Kutbül Muhakkikin Hz. Ali (Kerremmallahu vechehu) der ki:

— Hak Celle ve Alâ Hazretleri Arş’ı, Kürsi’yi, Cennet’i ve Cehennem’i, Yerleri ve Gökleri yaratmazdan önce Peygamberimiz (S.A.V.) Hazretleri’nin nurunu yarattı. O’nun mübarek ruhunu da Adem (A.S.)’dan üç yüz yirmi dört bin yıl önce yarattı. Ondan sonra Hak Teâlâ on iki perde yarattı. Biri KUDRET, biri AZAMET, biri MİNNET, biri RAHMET, biri SAADET, biri KERAMET, biri MENZİLET, biri HİDAYET, biri NÜBÜVVET, biri RİF’AT, biri HEYBET, biri ve onikincisi de ŞEFAAT perdesidir. Ondan sonra Resûlullah, (S.A.V.) Hazretlerinin nuru on iki bin yıl KUDRET perdesinde durdu.

Sonra on bir bin yıl AZAMET perdesinde durdu. On bin yıl MİNNET, dokuz bin yıl RAHMET, sekiz bin yıl SAADET perdesinde, yedi bin yıl KERAMET perdesinde durdu. Sonra altı bin yıl MENZİLET, beş bin yıl HİDAYET, dört bin yıl NÜBÜVVET, üç bin yıl RİF’AT, iki bin yıl HEYBET, bin yıl ŞEFAAT perdesinde durdu. Ondan sonra, altı bin yıl da ARŞ’ta durdu. Daha sonra, Hak Teâlâ Hazretleri onu Âdem (A.S.)’m sulbüne (omurgasına) götürdü. Ondan İdris (A.S.)’a, ondan NUH (A.S.)’a geldi. Tâ Abdül Muttalib oğlu Abdullah’a gelince en sonunda Hazret-i Muhammed Mekke’de doğdu, Şehadet Âleminde yâni dünyada göründü.

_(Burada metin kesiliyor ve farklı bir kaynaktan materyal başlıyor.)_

(** * Social simulation: the individual, the population aggregator and the
      round orchestrator

    A shallow embedding of [core/agent.py], [core/society.py] and
    [core/simulation.py].

    Conventions of the embedding.
    - Python floats are taken as exact rationals ([Q]); numeric equalities are
      stated up to [Qeq] ([==]).  Where a property turns on the rounding of
      binary floating point, the function has a second embedding on binary64
      numbers, named with the suffix [_binary64].
    - The string enumerations ['male'|'female'], ['low'|'middle'|'high'],
      ['P'|'F'|'U'] and the five policy-lever names are inductive types.
    - Objects mutated in place become explicit state: an [Agent] record that
      the methods return updated, and a [Society] record that owns the list of
      agents.  The elite circle holds references to the very same agent
      objects; it is kept as a list of positions in the agent list, so that a
      vote reads the members' current attributes.
    - The two ambient generators (Python's [random] and [numpy.random]) are
      oracles: a sequence of draws and a cursor each. *)

From Stdlib Require Import QArith Qround Qabs Lqa ZArith List Lia Bool.
From Stdlib Require Import Sorted Permutation.
From Stdlib Require Import Floats.
Import ListNotations.

Open Scope Q_scope.

(** ** Numbers *)

Definition Qltb (x y : Q) : bool := negb (Qle_bool y x).

(** Python's [max(a, b)] and [min(a, b)] on two arguments: the first argument
    is kept unless the second is strictly better. *)
Definition py_max (a b : Q) : Q := if Qltb a b then b else a.
Definition py_min (a b : Q) : Q := if Qltb b a then b else a.

(** [np.clip(x, lo, hi)] is [minimum(maximum(x, lo), hi)]. *)
Definition np_clip (x lo hi : Q) : Q := py_min (py_max x lo) hi.

(** Python's [sum] of a list of numbers, starting from 0. *)
Definition py_sum (l : list Q) : Q := fold_left Qplus l 0.

Definition len {A} (l : list A) : Q := inject_Z (Z.of_nat (length l)).
(** [charges.map((charge) => ({ ... }))] *)
Fixpoint mapTransactionData (rt : Runtime) (charges : list Charge)
    : result (list FlatRecord) :=
  match charges with
  | [] => Ok []
  | charge :: rest =>
      o <- mapCharge rt charge ;;
      os <- mapTransactionData rt rest ;;
      Ok (o :: os)
  end.

(** *** What the object literal needs, and the columns it fills *)

(** The initialiser of a field of an object literal. *)
Fixpoint initialiser {A : Type} (inits : list (string * A)) (k : string)
    : option A :=
  match inits with
  | [] => None
  | (k', init) :: rest =>
      if String.eqb k k' then Some init else initialiser rest k
  end.

(** [seconds * 1000] is the time value of a valid date. *)
Definition valid_time (rt : Runtime) (seconds : value) : Prop :=
  exists t, Date.TimeClip (mul rt seconds 1000%float) = Some t.

(** The fields [mapTransactionData] reads without a guard: [created] is a
    time, [currency] a string and, if [refunded] is set, [refunds.data]
    starts with a refund that has a [created] time. *)
Definition required_fields (rt : Runtime) (charge : Charge) : Prop :=
  valid_time rt (prop charge "created")
  /\ (exists s, prop charge "currency" = VStr s)
  /\ (truthy (prop charge "refunded") = true ->
      exists refunds_data refund created,
        get (prop charge "refunds") "data" = Ok refunds_data
        /\ index0 refunds_data = Ok refund
        /\ get refund "created" = Ok created
        /\ valid_time rt created).

Definition card_columns : list string :=
  [ "Card ID"; "Card Name"; "Card Address Line1"; "Card Address Line2";
    "Card Address City"; "Card Address State"; "Card Address Country";
    "Card Address Zip"; "Card AVS Line1 Status"; "Card AVS Zip Status";
    "Card Brand"; "Card CVC Status"; "Card Exp Month"; "Card Exp Year";
    "Card Fingerprint"; "Card Funding"; "Card Issue Country"; "Card Last4";
    "Card Tokenization Method" ].

Definition payment_method_columns : list string :=
  "Link Funding" :: "Payment Source Type" :: card_columns.

Definition shipping_columns : list string :=
  [ "Shipping Name"; "Shipping Address Line1"; "Shipping Address Line2";
    "Shipping Address City"; "Shipping Address State";
    "Shipping Address Country"; "Shipping Address Postal Code" ].

Definition dispute_columns : list string :=
  [ "Disputed Amount"; "Dispute Reason"; "Dispute Status" ].

Definition metadata_columns : list string :=
  [ "Checkout Custom Field 1 Key"; "Checkout Custom Field 1 Value";
    "Checkout Custom Field 2 Key"; "Checkout Custom Field 2 Value";
    "Checkout Custom Field 3 Key"; "Checkout Custom Field 3 Value";
    "Checkout Line Item Summary"; "Checkout Promotional Consent";
    "Checkout Terms of Service Consent"; "UTM Campaign"; "UTM Content";
    "UTM Medium"; "UTM Source"; "UTM Term"; "Fund" ].

Definition balance_transaction_columns : list string :=
  [ "Fee"; "Taxes On Fee" ].

(** The values [mapTransactionData] does arithmetic on: the operands of
    its seven divisions by 100 and two multiplications by 1000. *)
Definition arithmetic_operands (charge : Charge) : list value :=
  [ prop charge "created";
    prop charge "amount";
    prop charge "amount_refunded";
    prop charge "amount_captured";
    prop charge "amount_refunded";
    oget (prop charge "balance_transaction") "fee";
    match index0 (oget (prop charge "refunds") "data") with
    | Ok refund => oget refund "created"
    | Throw _ => VUndefined
    end;
    oget (prop charge "dispute") "amount";
    prop charge "application_fee_amount" ].

(** The amounts read without a guard: source field and column. *)
Definition plain_amounts : list (string * string) :=
  [ ("amount", "Amount");
    ("amount_refunded", "Amount Refunded");
    ("amount_captured", "Converted Amount");
    ("amount_refunded", "Converted Amount Refunded") ].

(** The amounts read from a sub-object, behind a test of the sub-object:
    sub-object, field and column. *)
Definition nested_amounts : list (string * string * string) :=
  [ ("balance_transaction", "fee", "Fee");
    ("dispute", "amount", "Disputed Amount") ].

(** The columns of [o] named in [columns] all hold the empty string. *)
Definition blank (o : FlatRecord) (columns : list string) : Prop :=
  Forall (fun k => prop o k = VStr "") columns.
(* ===== verification/VaultFormat.v ===== *)
(** * The Vault plaintext format and the authenticated-data encodings

    [m5auth_vault/vault_format.cpp] with the data of [m5auth/vault.hpp]: what a
    decrypted Vault is ([VaultPlaintext]), its binary encoding in Formats 1 and
    2 ([encode_plaintext], [decode_plaintext]) and the additional authenticated
    data of the two AES-GCM uses ([build_vault_aad], [build_vmk_wrap_aad]).

    Output parameters written only on success are the payload of an [option].
    Overwriting retired buffers with zeros ([secure_zero_memory], the wipe
    guards) acts on memory no later step of these functions reads, so it has no
    counterpart in a model of their results. *)

From S2P Require Import Prelude Bytes ByteReader Utf8.

(** ** Data *)

Definition kVaultFormatVersion1 : Z := 1.
Definition kVaultFormatVersion2 : Z := 2.
Definition kTargetStorageSchemaVersion : Z := 2.
Definition kRecoveryPackageVersion : Z := 1.
Definition kVmkWrapVersion : Z := 1.
Definition kVaultIdBytes : nat := 16.
Definition kCredentialIdBytes : nat := 16.
Definition kVaultNonceBytes : nat := 12.
Definition kVaultTagBytes : nat := 16.
Definition kVmkBytes : nat := 32.
Definition kMaxCredentials : nat := 32.
Definition kMinAutoLockDays : Z := 1.
Definition kMaxAutoLockDays : Z := 31.

Definition is_supported_vault_format (version : Z) : bool :=
  (version =? kVaultFormatVersion1) || (version =? kVaultFormatVersion2).

Inductive TotpAlgorithm := kSha1.
Definition algorithm_code (a : TotpAlgorithm) : Z := match a with kSha1 => 1 end.

Record CredentialRecord := mkCredential {
  credential_id : bytes;
  secret : bytes;
  issuer : bytes;
  account : bytes;
  display_name : bytes;
  algorithm : TotpAlgorithm;
  digits : Z;
  period_seconds : Z;
  manual_order : Z;
}.

Record WifiRecord := mkWifi { ssid : bytes; password : bytes }.

Record VaultPlaintext := mkPlaintext {
  credentials : list CredentialRecord;
  wifi : option WifiRecord;
  auto_lock_days : option Z;
}.

Record VaultEnvelope := mkEnvelope {
  vault_format_version : Z;
  storage_schema_version : Z;
  vault_id : bytes;
  generation : Z;
  nonce : bytes;
  ciphertext : bytes;
  tag : bytes;
}.

#[export] Instance eta_envelope : Eta VaultEnvelope := λ e,
  mkEnvelope (vault_format_version e) (storage_schema_version e) (vault_id e) (generation e)
    (nonce e) (ciphertext e) (tag e).

(** [vault::VaultEnvelope{}]: the member initialisers. *)
Definition empty_envelope : VaultEnvelope :=
  mkEnvelope kVaultFormatVersion1 kTargetStorageSchemaVersion
    (zeros kVaultIdBytes) 0 (zeros kVaultNonceBytes) [] (zeros kVaultTagBytes).

#[export] Instance algorithm_eq_dec : EqDecision TotpAlgorithm.
Proof. solve_decision. Defined.
#[export] Instance credential_eq_dec : EqDecision CredentialRecord.
Proof. solve_decision. Defined.
#[export] Instance wifi_eq_dec : EqDecision WifiRecord.
Proof. solve_decision. Defined.
#[export] Instance envelope_eq_dec : EqDecision VaultEnvelope.
Proof. solve_decision. Defined.

(** ** Encoding *)

Definition kMaxFieldBytes : nat := 1024.
Definition kMaxSecretBytes : nat := 512.
Definition kPlaintextMagicV1 : bytes := c_array "M5AUTH-VLT-PT1".
Definition kPlaintextMagicV2 : bytes := c_array "M5AUTH-VLT-PT2".
Definition kVaultAadMagicV1 : bytes := c_array "M5AUTH-VLT-AAD1".
Definition kVaultAadMagicV2 : bytes := c_array "M5AUTH-VLT-AAD2".
Definition kVmkWrapAadMagic : bytes := c_array "M5AUTH-VMK-WRAP1".

Definition append_u16 (output : bytes) (value : Z) : bytes :=
  output ++ [Z.land (Z.shiftr value 8) 0xff; Z.land value 0xff].

Definition append_u64 (output : bytes) (value : Z) : bytes :=
  fold_left (λ out shift, out ++ [byte_at value shift])
    [56; 48; 40; 32; 24; 16; 8; 0] output.

Definition append_sized_bytes (output value : bytes) (maximum : nat) : option bytes :=
  if Nat.ltb maximum (length value) || (Z.of_nat (length value) >? u16_max) then None
  else Some (append_u16 output (Z.of_nat (length value)) ++ value).

Definition append_sized_text (output value : bytes) : option bytes :=
  if negb (is_valid_utf8 value) || Nat.ltb kMaxFieldBytes (length value)
     || (Z.of_nat (length value) >? u16_max) then None
  else Some (append_u16 output (Z.of_nat (length value)) ++ value).

Definition valid_credential (record : CredentialRecord) : bool :=
  negb (Nat.eqb (length (secret record)) 0) &&
  Nat.leb (length (secret record)) kMaxSecretBytes &&
  (algorithm_code (algorithm record) =? algorithm_code kSha1) &&
  (digits record >=? 1) && (digits record <=? 10) &&
  (period_seconds record >=? 1).

Definition valid_auto_lock_days (days : option Z) : bool :=
  match days with
  | None => true
  | Some d => (d >=? kMinAutoLockDays) && (d <=? kMaxAutoLockDays)
  end.

Definition plaintext_magic (format : Z) : option bytes :=
  if format =? kVaultFormatVersion1 then Some kPlaintextMagicV1
  else if format =? kVaultFormatVersion2 then Some kPlaintextMagicV2
  else None.

Definition aad_magic (format : Z) : option bytes :=
  if format =? kVaultFormatVersion1 then Some kVaultAadMagicV1
  else if format =? kVaultFormatVersion2 then Some kVaultAadMagicV2
  else None.

(** The credential loop of [encode_plaintext]: the identifiers seen so far and
    the bytes written so far. *)
Fixpoint encode_credentials (records : list CredentialRecord)
    (ids : gset (list Z)) (candidate : bytes) : option bytes :=
  match records with
  | [] => Some candidate
  | record :: records' =>
    if negb (valid_credential record) || bool_decide (credential_id record ∈ ids) then None
    else
      let candidate := candidate ++ credential_id record in
      candidate ← append_sized_bytes candidate (secret record) kMaxSecretBytes;
      candidate ← append_sized_text candidate (issuer record);
      candidate ← append_sized_text candidate (account record);
      candidate ← append_sized_text candidate (display_name record);
      let candidate := candidate ++ [algorithm_code (algorithm record)] in
      let candidate := candidate ++ [digits record] in
      let candidate := append_u16 candidate (period_seconds record) in
      let candidate := append_u16 candidate (manual_order record) in
      encode_credentials records' ({[credential_id record]} ∪ ids) candidate
  end.

(** Its Wi-Fi part, and the part Format 2 adds. *)
Definition encode_wifi (candidate : bytes) (wifi : option WifiRecord) : option bytes :=
  match wifi with
  | None => Some (candidate ++ [0])
  | Some w =>
    candidate ← append_sized_text (candidate ++ [1]) (ssid w);
    append_sized_text candidate (password w)
  end.

Definition encode_auto_lock_days (candidate : bytes) (auto_lock_days : option Z) : bytes :=
  match auto_lock_days with
  | None => candidate ++ [0]
  | Some days => (candidate ++ [1]) ++ [days]
  end.

Definition encode_plaintext (value : VaultPlaintext) (vault_format_version : Z) : option bytes :=
  if negb (is_supported_vault_format vault_format_version)
     || Nat.ltb kMaxCredentials (length (credentials value))
     || negb (valid_auto_lock_days (auto_lock_days value))
     || ((vault_format_version =? kVaultFormatVersion1)
         && bool_decide (is_Some (auto_lock_days value)))
  then None
  else
    magic ← plaintext_magic vault_format_version;
    let candidate := magic in
    let candidate := append_u16 candidate vault_format_version in
    let candidate := append_u16 candidate (Z.of_nat (length (credentials value))) in
    candidate ← encode_credentials (credentials value) ∅ candidate;
    candidate ← encode_wifi candidate (wifi value);
    if vault_format_version =? kVaultFormatVersion2
    then Some (encode_auto_lock_days candidate (auto_lock_days value))
    else Some candidate.

(** ** Decoding *)

Definition read_u16 : parser Z :=
  encoded ← read_bytes 2;
  mret (Z.lor (Z.shiftl (encoded !!! 0%nat) 8) (encoded !!! 1%nat)).

Definition read_sized_bytes (maximum : nat) : parser bytes :=
  length ← read_u16;
  _ ← check (negb (length >? Z.of_nat maximum));
  read_bytes (Z.to_nat length).

Definition read_sized_text : parser bytes :=
  length ← read_u16;
  _ ← check (negb (length >? Z.of_nat kMaxFieldBytes));
  value ← read_bytes (Z.to_nat length);
  if length =? 0 then mret []
  else _ ← check (is_valid_utf8 value); mret value.

(** One turn of the credential loop of [decode_common_body]. *)
Definition decode_credential (ids : gset (list Z)) : parser CredentialRecord :=
  id ← read_bytes kCredentialIdBytes;
  _ ← check (negb (bool_decide (id ∈ ids)));
  secret ← read_sized_bytes kMaxSecretBytes;
  _ ← check (negb (Nat.eqb (length secret) 0));
  issuer ← read_sized_text;
  account ← read_sized_text;
  display_name ← read_sized_text;
  algorithm ← read_u8;
  _ ← check (algorithm =? algorithm_code kSha1);
  digits ← read_u8;
  period_seconds ← read_u16;
  manual_order ← read_u16;
  let record := mkCredential id secret issuer account display_name kSha1
                  digits period_seconds manual_order in
  _ ← check (valid_credential record);
  mret record.

Fixpoint decode_credentials (count : nat) (ids : gset (list Z)) : parser (list CredentialRecord) :=
  match count with
  | O => mret []
  | S count' =>
    record ← decode_credential ids;
    records ← decode_credentials count' ({[credential_id record]} ∪ ids);
    mret (record :: records)
  end.

(** The Wi-Fi part of [decode_common_body]. *)
Definition decode_wifi : parser (option WifiRecord) :=
  wifi_present ← read_u8;
  _ ← check (negb (wifi_present >? 1));
  if wifi_present =? 1 then
    ssid ← read_sized_text;
    password ← read_sized_text;
    mret (Some (mkWifi ssid password))
  else mret None.

Definition decode_common_body : parser (list CredentialRecord * option WifiRecord) :=
  count ← read_u16;
  _ ← check (negb (count >? Z.of_nat kMaxCredentials));
  records ← decode_credentials (Z.to_nat count) ∅;
  wifi ← decode_wifi;
  mret (records, wifi).

(** The tail of [decode_plaintext] that Format 2 adds. *)
Definition decode_auto_lock_days : parser (option Z) :=
  present ← read_u8;
  _ ← check (negb (present >? 1));
  if present =? 1 then
    days ← read_u8;
    _ ← check (negb ((days <? kMinAutoLockDays) || (days >? kMaxAutoLockDays)));
    mret (Some days)
  else mret None.

Definition detect_format : parser Z :=
  magic ← read_bytes (length kPlaintextMagicV1);
  if bool_decide (magic = kPlaintextMagicV1) then mret kVaultFormatVersion1
  else if bool_decide (magic = kPlaintextMagicV2) then mret kVaultFormatVersion2
  else _ ← check false; mret 0.

Definition decode_body : parser (VaultPlaintext * Z) :=
  detected_format ← detect_format;
  encoded_version ← read_u16;
  _ ← check (encoded_version =? detected_format);
  body ← decode_common_body;
  if detected_format =? kVaultFormatVersion1 then
    mret (mkPlaintext (fst body) (snd body) None, detected_format)
  else
    days ← decode_auto_lock_days;
    mret (mkPlaintext (fst body) (snd body) days, detected_format).

(** The plaintext and the format its magic names. *)
Definition decode_plaintext (encoded : bytes) : option (VaultPlaintext * Z) :=
  run_parser (a ← decode_body; e ← at_end; _ ← check e; mret a) encoded.

(** ** Additional authenticated data *)

Definition build_vault_aad (vault_id : bytes) (generation : Z)
    (vault_format_version storage_schema_version : Z) : option bytes :=
  if negb (is_supported_vault_format vault_format_version)
     || negb (storage_schema_version =? kTargetStorageSchemaVersion) then None
  else
    magic ← aad_magic vault_format_version;
    let candidate := magic in
    let candidate := append_u16 candidate vault_format_version in
    let candidate := append_u16 candidate storage_schema_version in
    let candidate := candidate ++ vault_id in
    Some (append_u64 candidate generation).

Definition build_vmk_wrap_aad (vault_id : bytes) (package_version wrap_version : Z)
    : option bytes :=
  if negb (package_version =? kRecoveryPackageVersion)
     || negb (wrap_version =? kVmkWrapVersion) then None
  else
    let candidate := kVmkWrapAadMagic in
    let candidate := append_u16 candidate package_version in
    let candidate := append_u16 candidate wrap_version in
    Some (candidate ++ vault_id).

Nakledilmiştir ki, Hak Tebâreke ve Teâlâ Hazretleri, Fahr-i Âlem (S.A.V.)’in nurundan bir ağaç yarattı. Bu ağacın dört budağı vardı. Ona Şeceretül Yakîn derlerdi. Ondan sonra, Allahü Teâlâ Muhammed (S.A.V.)’in nurunu bir ak inciden perde içinde belirtti. Bir tavus kuşu şeklinde o ağacın üstüne kondu. Bin yıl o ağacın üstünde Hak Teâlâ’yı zikir ve teşbih eyledi. Ondan sonra Hak Sübhânehu ve Teâlâ Hazretleri haya gözgüsünü (aynasını) yarattı. O tavusun karşısına koydu. O tavus o gözgüye baktığı zaman, orada çok güzel bir yüz ve çok ziynetli bir şekil gördü. Bundan utandı. Beş kere secde kıldı. Sonra o secde, bize, beş vakit namaz oldu. Hak Sübhânehu ve Teâlâ Hazretleri yine o nura baktı. O nur Hak’tan utandı. Terledi. Hak Sübhânehu ve Teâlâ Hazretleri o nurun baş terinden feriştehleri = melekleri yarattı, yüzü terinden de Arş’ı, Kürsi ve Levh’i, Kalem’i, Güneş’i, Ay’ı ve Yıldızları yarattı. Göğsü terinden de Enbiyâ ve Mürselleri (gönderilmiş resulleri), ulemayı, şehitleri, salih kulları yarattı.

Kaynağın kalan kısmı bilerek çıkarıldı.